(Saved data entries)
=== Section Start ===

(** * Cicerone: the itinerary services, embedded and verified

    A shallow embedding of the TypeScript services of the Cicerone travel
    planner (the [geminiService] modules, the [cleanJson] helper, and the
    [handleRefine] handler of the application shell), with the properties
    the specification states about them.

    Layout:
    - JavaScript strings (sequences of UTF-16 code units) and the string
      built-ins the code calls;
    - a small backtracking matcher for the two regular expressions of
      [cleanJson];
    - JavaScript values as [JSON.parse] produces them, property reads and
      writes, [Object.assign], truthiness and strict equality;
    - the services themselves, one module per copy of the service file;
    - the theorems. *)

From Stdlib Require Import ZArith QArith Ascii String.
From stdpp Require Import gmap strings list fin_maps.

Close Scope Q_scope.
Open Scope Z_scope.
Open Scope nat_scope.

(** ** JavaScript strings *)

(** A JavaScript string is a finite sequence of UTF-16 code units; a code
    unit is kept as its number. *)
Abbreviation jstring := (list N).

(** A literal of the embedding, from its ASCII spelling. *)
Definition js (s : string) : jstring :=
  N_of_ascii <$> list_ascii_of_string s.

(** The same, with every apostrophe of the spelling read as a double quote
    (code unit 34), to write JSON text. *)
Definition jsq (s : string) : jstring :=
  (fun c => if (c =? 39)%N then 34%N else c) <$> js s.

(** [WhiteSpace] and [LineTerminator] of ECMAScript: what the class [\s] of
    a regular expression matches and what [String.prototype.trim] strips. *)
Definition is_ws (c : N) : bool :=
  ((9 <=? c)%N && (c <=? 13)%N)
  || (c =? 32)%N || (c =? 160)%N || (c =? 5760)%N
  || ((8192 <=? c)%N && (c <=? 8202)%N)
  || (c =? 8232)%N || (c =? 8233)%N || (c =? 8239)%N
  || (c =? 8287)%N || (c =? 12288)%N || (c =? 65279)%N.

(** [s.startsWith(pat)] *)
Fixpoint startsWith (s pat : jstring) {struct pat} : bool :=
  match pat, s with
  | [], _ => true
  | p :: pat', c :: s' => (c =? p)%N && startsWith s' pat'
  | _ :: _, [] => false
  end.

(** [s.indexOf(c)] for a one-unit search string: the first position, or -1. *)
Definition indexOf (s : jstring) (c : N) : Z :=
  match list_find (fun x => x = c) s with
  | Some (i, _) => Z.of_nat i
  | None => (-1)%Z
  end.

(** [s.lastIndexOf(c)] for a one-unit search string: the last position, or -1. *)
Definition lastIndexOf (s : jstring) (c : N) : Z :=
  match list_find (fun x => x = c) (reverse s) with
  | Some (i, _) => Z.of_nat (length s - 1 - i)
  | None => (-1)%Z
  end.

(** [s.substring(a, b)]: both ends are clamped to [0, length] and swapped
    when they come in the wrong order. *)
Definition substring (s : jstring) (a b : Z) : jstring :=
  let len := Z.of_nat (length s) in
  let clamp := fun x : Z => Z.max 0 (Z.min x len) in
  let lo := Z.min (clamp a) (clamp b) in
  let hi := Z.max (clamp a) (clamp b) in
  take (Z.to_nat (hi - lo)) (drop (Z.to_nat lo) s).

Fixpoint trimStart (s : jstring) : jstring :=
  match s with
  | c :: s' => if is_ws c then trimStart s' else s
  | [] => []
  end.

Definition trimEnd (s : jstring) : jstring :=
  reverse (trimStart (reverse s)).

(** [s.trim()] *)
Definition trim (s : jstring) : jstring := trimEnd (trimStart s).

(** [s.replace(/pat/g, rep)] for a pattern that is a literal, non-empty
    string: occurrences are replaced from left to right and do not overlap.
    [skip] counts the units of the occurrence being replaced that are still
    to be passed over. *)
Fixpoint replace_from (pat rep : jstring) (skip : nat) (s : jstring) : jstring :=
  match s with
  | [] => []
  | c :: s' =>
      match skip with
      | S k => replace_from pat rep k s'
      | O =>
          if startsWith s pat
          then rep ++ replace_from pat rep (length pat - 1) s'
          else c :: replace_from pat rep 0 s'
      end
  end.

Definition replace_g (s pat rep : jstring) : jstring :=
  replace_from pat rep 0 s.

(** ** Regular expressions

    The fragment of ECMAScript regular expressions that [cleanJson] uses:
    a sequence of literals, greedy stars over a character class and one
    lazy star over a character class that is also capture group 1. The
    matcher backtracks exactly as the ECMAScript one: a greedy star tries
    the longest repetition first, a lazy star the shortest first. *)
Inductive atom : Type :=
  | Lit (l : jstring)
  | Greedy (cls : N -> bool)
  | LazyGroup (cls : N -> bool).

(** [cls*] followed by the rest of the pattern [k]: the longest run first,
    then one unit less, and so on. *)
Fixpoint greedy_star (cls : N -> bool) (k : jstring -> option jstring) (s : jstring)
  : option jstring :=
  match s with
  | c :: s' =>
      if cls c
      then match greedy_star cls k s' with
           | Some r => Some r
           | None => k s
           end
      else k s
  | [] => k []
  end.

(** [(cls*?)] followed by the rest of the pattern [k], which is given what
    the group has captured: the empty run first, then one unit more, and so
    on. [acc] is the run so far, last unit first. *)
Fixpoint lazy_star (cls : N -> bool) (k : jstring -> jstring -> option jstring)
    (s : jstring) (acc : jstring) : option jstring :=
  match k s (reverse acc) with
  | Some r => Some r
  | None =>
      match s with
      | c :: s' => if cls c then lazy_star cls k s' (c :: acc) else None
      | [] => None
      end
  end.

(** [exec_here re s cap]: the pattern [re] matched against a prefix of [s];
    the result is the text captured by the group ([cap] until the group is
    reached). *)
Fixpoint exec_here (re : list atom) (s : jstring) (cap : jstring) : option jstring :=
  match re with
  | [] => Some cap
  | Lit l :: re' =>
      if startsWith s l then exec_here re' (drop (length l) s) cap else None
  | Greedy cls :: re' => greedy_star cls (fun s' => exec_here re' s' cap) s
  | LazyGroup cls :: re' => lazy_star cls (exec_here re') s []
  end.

=== Section End ===

Please copy exactly the lines from the first line of the records above through the line containing "(c =? 8239)%N", including both, and nothing more.

(** * Cicerone: the itinerary services, embedded and verified

    A shallow embedding of the TypeScript services of the Cicerone travel
    planner (the [geminiService] modules, the [cleanJson] helper, and the
    [handleRefine] handler of the application shell), with the properties
    the specification states about them.

    Layout:
    - JavaScript strings (sequences of UTF-16 code units) and the string
      built-ins the code calls;
    - a small backtracking matcher for the two regular expressions of
      [cleanJson];
    - JavaScript values as [JSON.parse] produces them, property reads and
      writes, [Object.assign], truthiness and strict equality;
    - the services themselves, one module per copy of the service file;
    - the theorems. *)

From Stdlib Require Import ZArith QArith Ascii String.
From stdpp Require Import gmap strings list fin_maps.

Close Scope Q_scope.
Open Scope Z_scope.
Open Scope nat_scope.

(** ** JavaScript strings *)

(** A JavaScript string is a finite sequence of UTF-16 code units; a code
    unit is kept as its number. *)
Abbreviation jstring := (list N).

(** A literal of the embedding, from its ASCII spelling. *)
Definition js (s : string) : jstring :=
  N_of_ascii <$> list_ascii_of_string s.

(** The same, with every apostrophe of the spelling read as a double quote
    (code unit 34), to write JSON text. *)
Definition jsq (s : string) : jstring :=
  (fun c => if (c =? 39)%N then 34%N else c) <$> js s.

(** [WhiteSpace] and [LineTerminator] of ECMAScript: what the class [\s] of
    a regular expression matches and what [String.prototype.trim] strips. *)
Definition is_ws (c : N) : bool :=
  ((9 <=? c)%N && (c <=? 13)%N)
  || (c =? 32)%N || (c =? 160)%N || (c =? 5760)%N
  || ((8192 <=? c)%N && (c <=? 8202)%N)
  || (c =? 8232)%N || (c =? 8233)%N || (c =? 8239)%N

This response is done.